Last weekend, my daughter and I went to visit one of my goddaughters at college—see her dance performance, eat dinner with her in the dining hall, see her dorm room, and meet some of her friends.  After hearing me exclaim with delight several times, my daughter said, “Mom, it sounds like you want to go back to college!”

I’m not envying studying for finals or tuition payments, but how the campus is set up for community. The architecture, flow, and structure were designed to help people study, play, eat, and hang out together. Middle class suburban life, as you may have experienced, is designed for the opposite. (For a great discussion of this, check out this podcast)

And we are seeing tragic results of isolation, fear, racism, and fiefdom this week as TWO people, Kaylin Gillis and Ralph Yarl, 1000 miles apart, were both shot for knocking on the wrong door. Anand Giridharadas says (quoted by Priya Parker):

We are not merely divided; we are un-developing. We are — not all of us, thankfully, but many in this country — reverting to those eras of history in which anyone outside your circle had to be murdered if they came past your moat, because the presumption was that they would destroy you if you didn’t destroy them. Reverting to the purity-and-contamination framework of caste societies: my people are not just of similar mind and values and history; they are clean and safe, and others imperil me.

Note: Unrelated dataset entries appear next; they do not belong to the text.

(** X9. A fatal error comes before all tests or after all tests.  When the
    process ends in [log.Fatal] for another reason than the summary, no
    log file has been asked for, no test has been started and the program
    has written no file.  When it ends because the summary could not be
    written, the loop has received all results and every entry has had its
    log file asked for; the failed write leaves all files as the tests
    left them when the summary file could not be opened, and otherwise
    leaves the summary file, made anew, with the bytes that got through
    before the error. *)
Theorem X9_fatal_timing (E : Env) (jobs : Z) (out : string)
    (args : list string) (sched : list tid) (w w' : OS) (c : FatalCause) :
  main E jobs out args sched w = Fatal c w' →
  match c with
  | SummaryWriteError e =>
      let f := filepath_Join E out "summary.txt" in
      ∃ entries s evs,
        globAll E args [] = inr entries ∧
        s = exec E (Z.to_nat jobs) (length entries) out sched
              (init entries (emit (EvMkdirAll out) w)) ∧
        i s = length entries ∧
        trace (os s) = trace w ++ [EvMkdirAll out] ++ evs ∧
        attempts evs ≡ₚ logfile E out <$> entries ∧
        WriteFile_err E (os s) f = Some e ∧
        trace w' = trace (os s) ++ [EvWriteFile f false] ∧
        (files w' = files (os s) ∨
         ∃ n, files w' =
                <[f := first_bytes n
                         (summary_text E (os s) (sort_Strings (failed s)))]>
                  (files (os s)))
  | _ =>
      files w' = files w ∧
      (trace w' = trace w ∨ trace w' = trace w ++ [EvMkdirAll out])
  end.
Proof.
  unfold main, os_MkdirAll. intros H.
  destruct (decide (out = "")); [injection H as <- <-; auto |].
  destruct (decide (length args = 0)); [injection H as <- <-; auto |].
  destruct (globAll E args []) as [e|entries] eqn:Hglob;
    [injection H as <- <-; auto |].
  destruct (MkdirAll_err E w out) eqn:Hmk; [injection H as <- <-; auto |].
  destruct (make_chan E jobs) as [cap|] eqn:Hcap; [| done].
  apply make_chan_Some in Hcap as [_ ->].
  set (w1 := emit (EvMkdirAll out) w) in *.
  set (s := exec E _ _ _ _ _) in *.
  assert (Inv E (Z.to_nat jobs) out entries w1 s) as HI
    by apply exec_Inv, Inv_init.
  pose proof (Inv_received _ _ _ _ _ _ HI).
  destruct (Nat.ltb_spec (i s) (length entries)).
  { by destruct (stuck _ _ _ _ _). }
  destruct (finish_cases E out s) as [(e & w2 & He & Hf & Ht2 & Hfiles) | [_ Hf]];
    rewrite Hf in H; [| done]. injection H as <- <-.
  destruct (loop_ended E _ out entries w1 s HI) as (_ & _ & _ & _ & Hos);
    [lia |].
  destruct Hos as (evs & Ht & Ha & _).
  exists entries, s, evs. split; [done |]. split; [done |]. split; [lia |].
  split; [| done]. rewrite Ht. subst w1. cbn. by rewrite <- app_assoc.
Qed.

Lemma X9_witness :
  match main demo_full 2 "out" ["t*"] demo_schedule emptyOS with
  | Fatal (SummaryWriteError e) w' =>
      e = "write out/summary.txt: no space left on device" ∧
      files w' !! "out/summary.txt" = Some "# run " ∧
      ∃ evs, attempts evs ≡ₚ ["out/t1.log"; "out/t2.log"; "out/t3.log"] ∧
             trace w' = [EvMkdirAll "out"] ++ evs ++
                        [EvWriteFile "out/summary.txt" false]
  | _ => False
  end.
Proof.
  destruct (main demo_full 2 "out" ["t*"] demo_schedule emptyOS)
    as [c w'|w'|s|s|s] eqn:H; try (vm_compute in H; discriminate H).
  pose proof (X9_fatal_timing demo_full 2 "out" ["t*"] demo_schedule emptyOS
                w' c H) as HX.
  vm_compute in H. injection H as <- <-.
  destruct HX as (entries & s & evs & Hg & _ & _ & Ht & Ha & _ & Ht' & _).
  injection Hg as <-.
  split; [reflexivity |]. split; [vm_compute; reflexivity |].
  exists evs. split; [exact Ha |].
  rewrite Ht in Ht'. rewrite <- app_assoc in Ht'. exact Ht'.
Defined.

Lemma sort_Strings_Permutation l l' :
  l ≡ₚ l' → sort_Strings l = sort_Strings l'.
Proof.
  intros Hp. apply sort_Strings_unique; [apply sort_Strings_sorted |].
  by rewrite sort_Strings_perm.
Qed.

(** When every result carries the name of its test and has failed exactly
    when the test does not pass, the names of the failed results are the
    entries that do not pass. *)
Lemma failures_delivered_filter (passes : string → bool)
    (us : list (string * pc)) :
  countb has_sent us = length us →
  (∀ k nm p r, us !! k = Some (nm, p) → pc_result p = Some r →
     name r = nm ∧ (err r = None ↔ passes nm = true)) →
  failures (delivered us) = filter (λ e, passes e = false) us.*1.
Proof.
  induction us as [|[nm p] us IH]; [done |]. intros Hc H.
  pose proof (countb_all has_sent _ 0 nm p Hc eq_refl) as Hs.
  assert (countb has_sent us = length us) as Hc'.
  { cbn in Hc. rewrite Hs in Hc. lia. }
  specialize (IH Hc' (λ k, H (S k))).
  assert (∀ r, pc_result p = Some r →
            failures (r :: delivered us) =
            filter (λ e, passes e = false) ((nm, p) :: us).*1) as Hr.
  { intros r Hr. destruct (H 0 nm p r eq_refl Hr) as [Hn He].
    rewrite fmap_cons. cbn [failures fst].
    destruct (err r) as [e|] eqn:Herr.
    - rewrite filter_cons_True; [by rewrite Hn, IH |].
      destruct (passes nm); [| done]. by destruct He as [_ He]; discriminate He.
    - rewrite filter_cons_False; [done |].
      rewrite (proj1 He eq_refl). done. }
  destruct p as [| |r|r|r]; try done; by apply Hr.
Qed.

(** X10. On a machine that creates every log file, and with scripts whose
    success depends on the script alone, the list of failures of a run that
    ends with status 0 is the sorted list of the entries whose script
    fails: it does not depend on the schedule, that is on the order in
    which the tests end. *)
Theorem X10_failures_are_failed_entries (E : Env) (passes : string → bool)
    (jobs : Z) (out : string) (args : list string) (sched : list tid)
    (w : OS) (s' : State) :
  (∀ w f, Create_err E w f = None) →
  (∀ w nm, p_err (sh E w nm) = None ↔ passes nm = true) →
  main E jobs out args sched w = Exit0 s' →
  ∃ entries,
    globAll E args [] = inr entries ∧
    failed s' = sort_Strings (filter (λ e, passes e = false) entries).
Proof.
  intros Hcreate Hpass H. apply main_Exit0_inv in H
    as (entries & _ & _ & Hglob & _ & _ & HI & Hi & Hfin).
  exists entries. split; [done |].
  match type of Hfin with
  | finish E out ?s = _ =>
      destruct (finish_cases E out s) as [(e & w2 & _ & Hf & _) | [_ Hf]];
      rewrite Hf in Hfin; [done |]; injection Hfin as <-; cbn [failed];
      destruct (loop_ended E _ out entries _ s HI Hi)
        as (_ & _ & Hfailed & _ & _);
      pose proof (Inv_length _ _ _ _ _ _ HI) as Hlen;
      pose proof (inv_results _ _ _ _ _ _ HI) as Hr;
      pose proof (inv_names _ _ _ _ _ _ HI) as Hn;
      pose proof (inv_produced _ _ _ _ _ _ HI) as Hq;
      pose proof (countb_le has_sent (units s)) as Hle;
      rewrite (sort_Strings_Permutation _ _ Hfailed);
      rewrite (failures_delivered_filter passes), Hn; [done | lia |]
  end.
  intros k nm p r Hk Hp. destruct (Hq k nm p r Hk Hp) as [wr ->].
  rewrite (runTest_created E nm out wr (Hcreate _ _)). cbn. split; [done |].
  apply Hpass.
Qed.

These stories sadden me so much that I can barely talk about them. They underscore the deep-seated, rotten reality that we value private property more than we value taking care of one another. The messes this has gotten us into–in education, health, mortality rates, and every measure of thriving–are well-documented.

And I’m always coming back to, “What can I do? How can I keep living out my values of inclusion, welcome, and vulnerability? How can I design my life for community?” The campus metaphor is imperfect since students must apply to be there. But eating dinner with my goddaughter on the outdoor patio has inspired some ideas and intentions:

  • Invite people to my messy house. Post-Covid, I’ve noticed increased reluctance to invite people over—I feel more exposed somehow. I want to nip this in the bud. Community often doesn’t feel cozy or comfortable in the moment, but it’s good medicine. We need it to stay alive.
  • Keep sharing meals. In my previous life, I was a food blogger and wrote for 12 years about the magic of sharing food together. I still believe it’s the bedrock of communal life. A stocked pantry helps me make something simple on-the-fly, and I’m forever inspired by our previous neighbors in Seattle who worked at McDonalds and would bring us food from their shift. And invite us over every time the grandmother in the house made pozole.
  • Open my door to the hallway. I don’t live in a dorm, but I’m drawn to the accessibility it engenders. If every interaction we have is planned out weeks in advance with people who are just like us, we are not likely to be surprised, delighted, or challenged by the joys of just “hanging out.”
  • Create and highlight common spaces. On campus, there are common rooms everywhere. Communal spaces where buying things is not a prerequisite! We have such a drastic lack of these in modern life. In San Francisco recently, I noticed that every communal spot in Union Square has become a barricaded, high-security zone policing unhoused people.
  • Resist ownership. Dorm life includes a lot of borrowing—borrowing an iron, dress, car, or bike, pooling resources. It’s sad to me that the “American Dream” is mostly comprised of accumulating enough so you don’t have to borrow anything. My favorite thing is when a neighbor knocks on my door asking to borrow a cup of sugar.
  • Choose love and openness over fear and restriction. Ralph Yarl had to go to three houses before he found someone who would help him after he was shot. I don’t think I’d be able to live with myself if I had turned him away. But history shows we all say these kinds of things—it’s another to live them. I can find ways to practice trust and kinship (especially with those who are different from me) without someone bleeding out. Much of it has to do with mindset and happens far before an emergency—am I willing to acknowledge and examine my own bias and prejudice?

In an interview with Yes! Magazine, Alissa Quart says,

The American dream I’m arguing for is partially the old “American Dream,” which was coined in 1931 as something more communitarian and more open to collective possibility. We need to think: How do we get past this story of doing everything on our own? As I say in my book, “If you think you’re self-made, call your mother.”

As always, thanks for reading, and thanks for all the healing work you do in your communities. I hope you can find a table in the sun this week and enjoy a meal with your roommates, friends, family, or co-workers.